Customers want to avoid downtime and budget maintenance and repair expenses. They want to know in advance if something is going to fail, since the cost of downtime can be very high. In addition, the cost of the repair may require approvals to proceed.
A thermal imaging camera can help HVAC professionals quickly find the root cause of a problem, identify the faulty component and provide a level of trust that recommended repairs are indeed required.
The most common method used to diagnose temperature-related issues is to use a spot temperature gun, which is inexpensive and easy to use. However, the device depends on the user guessing where the problem may lie and then aiming it correctly, and they do not visually show the user where components are hot.
Thermal imaging cameras work by detecting the heat (or lack of heat) given off by an object and displays it in a range of colors: red, orange and yellow indicates heat, while dark blue, black or purple signify colder temperatures.

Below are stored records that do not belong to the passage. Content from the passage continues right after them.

Lemma archive_atomic name now db e db' : wf db -> runs (archive_squad name now) db (Err e) db' -> db' = db.
Proof.
  intros Hwf [(? & ?%runs_execute_err & _)|(changed & db1 & He%runs_execute_ok & H1)]%runs_bind; [done|].
  unfold archive_squads_where in He. injection He as Hc <-.
  set (p := fun r => _) in *.
  assert (count_where p (squads db) <= 1).
  { apply (count_where_unique sq_name); [apply (wf_squad_names _ Hwf)|]. unfold p.
    intros x y. rewrite !andb_true_iff, !eqs_true. intros [-> _] [-> _]. done. }
  assert (0 <= changed) by (unfold count_where in Hc; lia).
  destruct (changed =? 1) eqn:E1; [by apply runs_ret in H1 as [? _]|]. bool_to_prop.
  rewrite (count_where_0 p) in H1 by lia.
  assert (set_squads db (squads db) = db) as Hdb by (by destruct db). rewrite Hdb in *.
  destruct H1 as (w & w' & <- & Hm & <-). destruct (describe_squad name w) as [r w1] eqn:Ed.
  assert (w_db w1 = w_db w) as <-.
  { eapply (read_only (m := describe_squad name)). by exists w, w1. }
  destruct r as [?|[]]; by injection Hm as _ <-.
Qed.
End AtomicOperations.

Section Refinement.
Context `{Crypto}.

Lemma failed_unchanged c db e db' : wf db -> runs (perform c) db (Err e) db' -> db' = db.
Proof.
  intros Hwf. destruct c; simpl; try (intros H1%ignore_err; revert H1);
    first [by apply atomic | by apply archive_atomic | by apply heartbeat_atomic].
Qed.

(** ** Successful operations are events *)
Lemma checked_add_lt (now : UnixMillis) d expiry :
  1 <= as_millis d -> UnixMillis_checked_add now d = Some expiry -> raw now < raw expiry.
Proof.
  unfold UnixMillis_checked_add, i64_checked_add. intros Hd. repeat split_match; try done.
  intros Hc%check_Some. lia.
Qed.

Lemma insert_squad_one r db n db' : insert_squad r db = Ok (n, db') -> n = 1.
Proof. unfold insert_squad. repeat split_match; done || by intros [= <- _]. Qed.

Lemma insert_membership_one r db n db' :
  insert_membership_or_nothing r db = Ok (n, db') -> n <> 0 -> n = 1.
Proof. unfold insert_membership_or_nothing. repeat split_match; done || by intros [= <- _]. Qed.

Lemma create_squad_events req db rec db' : runs (create_squad req) db (Ok rec) db' -> event db db'.
Proof.
  intros (n & Hi & Hn)%create_squad_effect. unfold insert_squad_or_nothing in Hi.
  repeat split_match_in Hi; try done. pose proof (insert_squad_one _ _ _ _ Hi) as ->.
  by eapply ev_create_squad.
Qed.

(** A squad row that decodes and is not archived is active. *)
Lemma squad_not_archived s : squad_ok s = true -> sq_state s <> "archived" -> sq_state s = "active".
Proof.
  unfold squad_ok, squad_checks. intros Hs Hn. split_andb.
  match goal with Ha : _ || eqs _ "archived" = true |- _ =>
    apply orb_true_iff in Ha as [?|?]; rewrite eqs_true in *; done end.
Qed.

Lemma created_squad_active id name mission (at_ : UnixMillis) db n db' :
  insert_squad (new_squad_row id name mission at_) db = Ok (n, db') ->
  n = 1 /\ squad_active db' (raw id).
Proof.
  unfold insert_squad. repeat split_match; try done. intros [= <- <-]. split; [done|].
  eexists. split; [apply elem_of_app; right; by apply list_elem_of_singleton|done].
Qed.

Lemma repo_squad_events req db id db' :
  wf db -> runs (Repository.find_or_create_squad req) db (Ok id) db' ->
  rtc event db db' /\ squad_active db' (raw id).
Proof.
  intros Hwf [[-> (s & Hs & _ & Ei & Hn)]|(mission & n & _ & -> & Hi)]%repo_find_or_create_effect.
  - split; [done|]. exists s. split; [done|]. split; [done|]. apply squad_not_archived; [|done].
    pose proof (wf_squads _ Hwf) as Hall. rewrite Forall_forall in Hall. auto.
  - destruct (created_squad_active _ _ _ _ _ _ _ Hi) as [-> Ha]. split; [|done].
    by eapply rtc_once, ev_create_squad.
Qed.

Lemma auth_squad_events req db id db' :
  runs (Authenticated.find_or_create_squad req) db (Ok id) db' ->
  rtc event db db' /\ squad_active db' (raw id).
Proof.
  intros [[-> (s & Hs & _ & Ei & Ha)]|(mission & n & _ & -> & Hi)]%auth_find_or_create_effect.
  - split; [done|]. by exists s.
  - destruct (created_squad_active _ _ _ _ _ _ _ Hi) as [-> Ha]. split; [|done].
    by eapply rtc_once, ev_create_squad.
Qed.

Lemma join_events req db rec db' : wf db -> runs (join req) db (Ok rec) db' -> rtc event db db'.
Proof.
  intros Hwf (id & db1 & db2 & n & Hs & -> & Hi & Hn & _)%join_effect.
  pose proof (insert_membership_one _ _ _ _ Hi Hn) as ->.
  destruct (repo_squad_events _ _ _ _ Hwf Hs) as [He Ha].
  etrans; [exact He|]. eapply rtc_l; [apply ev_agent|]. by eapply rtc_once, ev_join.
Qed.

Lemma require_active_current membership db a db' :
  runs (require_active_membership membership) db (Ok a) db' -> current_member db (raw membership).
Proof.
  intros H1. unfold require_active_membership in H1. inv_runs.
  apply exists_where_true in E as (m & Hm & Em). bool_to_prop.
  match goal with Hs : exists_where _ (squads db) = true |- _ =>
    apply exists_where_true in Hs as (s & Hs & Es) end. bool_to_prop.
  rewrite eqs_true, is_null_true in *. exists m. do 3 (split; [done|]). by exists s.
Qed.

Lemma claim_events req db out db' :
  whole_lease (ci_lease_policy req) = true -> runs (claim_instance req) db (Ok out) db' -> event db db'.
Proof.
  intros Hw%Z.leb_le (Hv & Ha%require_active_current & Hh & Hi)%claim_effect.
  apply insert_instance_effect in Hi as (expiry & n & He%checked_add_lt & Hi & _); [|done].
  by eapply ev_claim.
Qed.

(** *** Heartbeats *)
Lemma renewed_event db i a source (now observed current expiry : UnixMillis) duration :
  i ∈ instances db -> in_closed_at i = None -> validate_observation a source now = Ok tt ->
  in_last_seen_at i <= raw observed -> raw current = in_lease_expires_at i ->
  renew_lease (InstanceState_at None current observed) current observed duration = Ok expiry ->
  event db (set_instances db (update_where (fun x => eqs (in_id x) (in_id i))
      (heartbeat_row (availability a) (availability_source source) (raw observed) (raw expiry))
      (instances db))).
Proof.
  intros Hi Ho Hv Hs Hc Hr. unfold renew_lease in Hr. repeat split_match_in Hr; try done.
  bool_to_prop. eapply ev_heartbeat; try done; [lia|]. unfold UnixMillis_max. split_match; bool_to_prop; lia.
Qed.

Lemma UnixMillis_max_raw a b : raw (UnixMillis_max a b) = Z.max (raw a) (raw b).
Proof. unfold UnixMillis_max. split_match; bool_to_prop; lia. Qed.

Thermal imaging is valuable for the speed of which it can diagnose basic HVAC problems. It is an effective tool for finding problems with fuses, breakers, connections, belts, bearings and hoses. It also helps see differential temperatures and find problems with the building construction that might have an impact on system performance. A thermal imaging camera can detect whether the evaporating units are working properly. For example, if the evaporator coil tubes are clogged, the camera can detect whether the flow is uniform, or whether only half the coil is working properly. Technicians can quickly scan every vent and register to see whether temperatures are uniform, or if any spots are too warm or too cold.
Thermal imaging makes it easier to conduct troubleshooting activities, especially with the electrical side of HVAC systems, guiding a technician to electrical components that may be overloaded or not operating at all. All operating circuits show some sort of heat during operations, but when several circuits look uniform, and one reads hotter or colder than the surrounding ones, it may be worth investigating.

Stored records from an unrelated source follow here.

Lemma retry_by_name_quiet session req session' id' mid db out db1 db2 :
  reachable db -> runs (authenticated_send_by_name session req) db (Ok out) db1 -> so_idempotent_replay out = false ->
  rtc step db1 db2 -> authenticate_historical session' (quiet db2) = (Ok id', quiet db2) ->
  id_membership id' = sem_sender (me_semantics (mv_message (so_message out))) ->
  exists view, authenticated_send_by_name session' (with_message_id mid req) (quiet db2)
    = (Ok {| so_message := view; so_idempotent_replay := true |}, quiet db2)
    /\ mv_message view = mv_message (so_message out).
Proof.
  intros Hr Hrun Hfresh Hs Hauth Hid. pose proof (reachable_wf _ Hr) as Hwf.
  assert (step db db1) as H01.
  { exists (CAuthSendByName session req), (Ok tt). split; [done|].
    destruct Hrun as (w & w' & ? & E & ?). exists w, w'. split; [done|]. split; [|done].
    simpl. unfold ignore. by erewrite bind_ok. }
  assert (reachable db1) as Hr1 by (by eapply rtc_r).
  assert (wf db2) as Hwf2 by (by eapply reachable_wf, reachable_steps).
  destruct (first_send_by_name _ _ _ _ _ Hwf Hrun Hfresh) as (squad & sender & recipient & Hsent & Hn).
  apply (named_later db db2) in Hn; [|eapply steps_evolve; [done|by eapply rtc_l]].
  set (rec := mv_message (so_message out)) in *.
  pose proof (stored_later _ (send_from_name req squad sender recipient (as_now session')) _ _ _ _
    Hwf Hsent Hr1 Hs eq_refl) as (Hsem & row & Hrow & Hk & Hm).
  assert (id_membership id' = sender) as E1 by (rewrite Hid, Hsem; done).
  assert (id_squad id' = squad) as E2.
  { apply raw_inj. destruct (nm_sender _ _ _ _ _ Hn) as (m & Hmm & Em & <-).
    apply (historical_squad session' db2 id' db2); [done| |done|congruence]. exists (quiet db2), (quiet db2). auto. }
  assert (ms_recipient row = raw recipient) as Er.
  { destruct (map_dedupe_row_fields _ _ _ Hm) as [_ <-]. by rewrite Hsem. }
  rewrite <- E1, <- E2 in *.
  destruct (replay_quiet session' (with_message_id mid req) id' recipient row rec db2) as (view & Ev & Em); try done.
  { by destruct Hn. }
  exists view. split; [|done]. apply (transaction_quiet _ db2 (Ok _) db2).
  rewrite (bind_ok _ _ _ _ _ Hauth).
  rewrite (bind_ok _ _ _ _ _ (existing_recipient_quiet id' req recipient _ row db2 Hwf2 Hrow Hk Er)).
  exact Ev.
Qed.

(** Exactly-once sending by name.  Once a send by name stored its message, every
    later retry of it, under any message id, from any session of the same
    membership (even one whose lease has expired since) and after any history,
    replays the original message and changes nothing. *)
Theorem send_by_name_is_exactly_once session req session' id' mid db out db1 db2 :
  reachable db -> runs (authenticated_send_by_name session req) db (Ok out) db1 -> so_idempotent_replay out = false ->
  rtc step db1 db2 -> authenticate_historical session' (quiet db2) = (Ok id', quiet db2) ->
  id_membership id' = sem_sender (me_semantics (mv_message (so_message out))) ->
  exists view, authenticated_send_by_name session' (with_message_id mid req) (quiet db2)
    = (Ok {| so_message := view; so_idempotent_replay := true |}, quiet db2)
    /\ mv_message view = mv_message (so_message out).
Proof. apply retry_by_name_quiet. Qed.
End MessageViews.

(** ** Examples *)
Definition bob_session : AuthenticatedSession := session bob_instance bob_token at_300.
Definition bob_identity : Identity :=
  {| id_membership := bob_id; id_squad := demo_squad; id_mode := Cooperative;
     id_expiry := Checked millis_ok 30100 I; id_last_seen := at_100; id_created_at := at_100 |}.
Lemma bob_authorized : authorize_current bob_session (quiet sent_db) = (Ok bob_identity, quiet sent_db).
Proof. vm_compute. reflexivity. Qed.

Air leaks due to old or leaky ductwork, improper insulation or defective connections between components, normally invisible, can clearly be identified in a thermal image.
Showing the images to the customer can help support recommendations for remedial work that may be needed. Images collected over time can be used to look at the long term health of a component, or establish operational norms of properly operating equipment and trend analysis.
Sensor system and thermal imaging specialist FLIR Systems has many real-world examples of using thermal imaging to solve HVAC problems. When technicians can find (and display) an issue in minutes, rather than an hour of diagnostic testing, they can do the job faster and make more calls each day. Using thermal images can generate a higher level of trust that the work recommended is necessary and verify that the work has been done correctly, resulting in greater customer satisfaction.